Wir warteten, während wir von nebenan laut Schranktüren und Schubladen scheppern hörten. Wenige Minuten später kamen die beiden zurück, die Frau lächelte und gab mir einen Brief: „Lauren heißt du, nicht wahr?“ Ich nickte, sie fuhr fort: „Lies das.“ Während ich ließ, konnte ich spüren, wie drei weitere Augenpaare über meine Schulter mitlasen. Also las ich ihn laut:
Hildegard, ich fürchte, wenn du das liest, bin ich bereits tot. Ich habe meinem Notar gebeten, dir diesen Brief zu überstellen. Dir vermache ich meinen gesamten Besitz. Halte ihn in Ehren und bleibe stark. Ich kenne dich als Mensch und als Unseresgleichen und es hat mir immer viel Freude gemacht, dich zu beobachten. Wenn ich dies sagen darf: Du bist wie eine Tochter für mich geworden.

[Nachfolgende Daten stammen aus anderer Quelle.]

(** A value returned by a scan is stored under a key with the prefix. *)
Lemma getByPrefix_In (p : string) (v : Value) (st : Store) :
  In v (kv.getByPrefix p st) <->
  exists k, st !! k = Some v /\ starts_with p k = true.
Proof.
  split.
  - unfold kv.getByPrefix, kv.matching. intros Hv.
    apply in_map_iff in Hv as ([k v'] & <- & Hkv).
    apply filter_In in Hkv as [Hkv Hp].
    exists k. split; [|exact Hp].
    now apply elem_of_map_to_list, list_elem_of_In.
  - intros (k & Hk & Hp). now apply (getByPrefix_lookup p k).
Qed.

Lemma In_sort_by {A : Type} (le : A -> A -> bool) (x : A) (l : list A) :
  In x (sort_by le l) <-> In x l.
Proof.
  split; apply Permutation_in;
    [apply sort_by_Permutation|symmetry; apply sort_by_Permutation].
Qed.

(** ** Posting and listing items *)

(** What the route does on a complete form whose image, if any, is stored:
    [imageUrl] is the signed URL of the upload, [None] without image. *)
Lemma createItem_Json_inv (upload : string -> UploadResult) (st st' : Store)
    (userId : string) (form : ItemForm) (itemId : string) (now : N) (i : Item.t) :
  createItem upload st userId form itemId now = (Json i, st') ->
  form_complete form = true
  /\ i = Item.mk itemId (value_of (form_type form)) (value_of (form_category form))
                 (value_of (form_title form)) (value_of (form_description form))
                 (value_of (form_location form)) (value_of (form_date form))
                 (Item.imageUrl i) userId "active" now
  /\ st' = <["userItem:" +:+ userId +:+ ":" +:+ itemId := VId itemId]>
             (<["item:" +:+ itemId := VItem i]> st).
Proof.
  unfold createItem, form_complete.
  destruct (present (form_type form)), (present (form_category form)),
    (present (form_title form)), (present (form_description form)),
    (present (form_location form)), (present (form_date form));
    try discriminate.
  cbn [negb orb andb].
  destruct (form_image form) as [name|].
  - destruct (upload _); [discriminate|]. intros [= <- <-]. auto.
  - intros [= <- <-]. auto.
Qed.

Natürlich weiß ich dass du mit der Zeit zerbrechen wirst, fast jeder von uns wird davon krank. Ich wünsche mir ein solches Schicksal für niemanden, erst recht nicht für dich. Deshalb werde ich dir mit der Zeit jemanden schicken, der dir gleicht. Wenn sie dich findet, ist sie bereit. Führe sie und hilf ihr, die richtigen Wege zu finden. Auch wenn dies merkwürdig klingen mag: Ich bitte dich hiermit, sie zu Unseresgleichen zu machen. Es ist eine schwere Endscheidung, und selbst wenn sie ablehnen sollte, hast du doch eine Freundin gefunden, solange sie lebt.
In Freundschaft, F.M.
Ich war verwirrt, als ich aufblickte und merkte förmlich, wie hinter mir Carmilla die Luft einsog. „Das steht außer Frage!“, zischte sie leise. Ich drehte mich zu ihr herum. Auch Katharina und Jonathan waren weiß im Gesicht. Beide starrten mich ungläubig an. Ich drehte mich zu Hildegard und Sarah um. Beide schüttelten den Kopf und sagten im Chor: „Niemals.“ Ich ging langsam auf Hildegard zu: „Würdest du mir einige Fragen beantworten?“ Sie nickte. Wir setzten uns. Zuerst ließ ich sie den Brief lesen, dann begann ich Fragen zu stellen: „Wie wird man ein Vampir? Wir haben viele Spuren gefunden, die darauf hindeuteten, dass du und Sarah früher Menschen wart.“ Hildegard sah mich an: „Ich habe mich dazu entschieden, mit meinem Herren zu fliehen. In unserem Dorf war eine regelrechte Jagd auf uns losgebrochen. Ihm war natürlich klar, dass ich als Mensch nicht sicher wäre, also verwandelte er mich. Wenn ein Mensch sich einem Bluttausch mit einem Vampir unterzieht, wird er selbst zu einem- einem schwächeren, aber zu einem Vampir. Und nicht zu einem Halbwesen. Susanne half uns- sie musste einen Teil von meines Herren Blutes nehmen, und meines damit versetzen. Sie selbst wollte uns nicht folgen. Einige Tage später wurde sie von der Dorfwache getötet, und um den Hass des unwissenden Volkes gegen Unseresgleichen zu schüren, wurde es so hingestellt, als ob meine Herr sie getötet hätten.“
Sie hatte während der Erzählung ihren Blick gesenkt, nun sah sie wieder auf und hatte Tränen in den Augen: „Als mein Herr dann schließlich starb, brach für mich die Welt zusammen. Nun musste ich alleine kämpfen, und dass in einer Zeit, in der aufgrund eines mittlerweile sehr berühmten Vampirbuches alle Welt wieder Angst vor Unseresgleichen bekam. Du musst wissen, dass wir... wie soll ich es ausdrücken…Fastvampire den Wesen, welche in den Büchern beschrieben werden, eher ähneln als normale Vampire. Wir leben zumeist zurückgezogen, haben lediglich zwei scharfe Zähne im Mund- ausgerechnet die Reißzähne- und wenn wir auch kein Blut trinken, so riechen wir es trotzdem. Du hast dich vorhin verletzt, nicht wahr? Ich rieche es. Aber das beschränkt sich nicht aufs Blut, wir riechen alles stärker als Menschen oder Vampire.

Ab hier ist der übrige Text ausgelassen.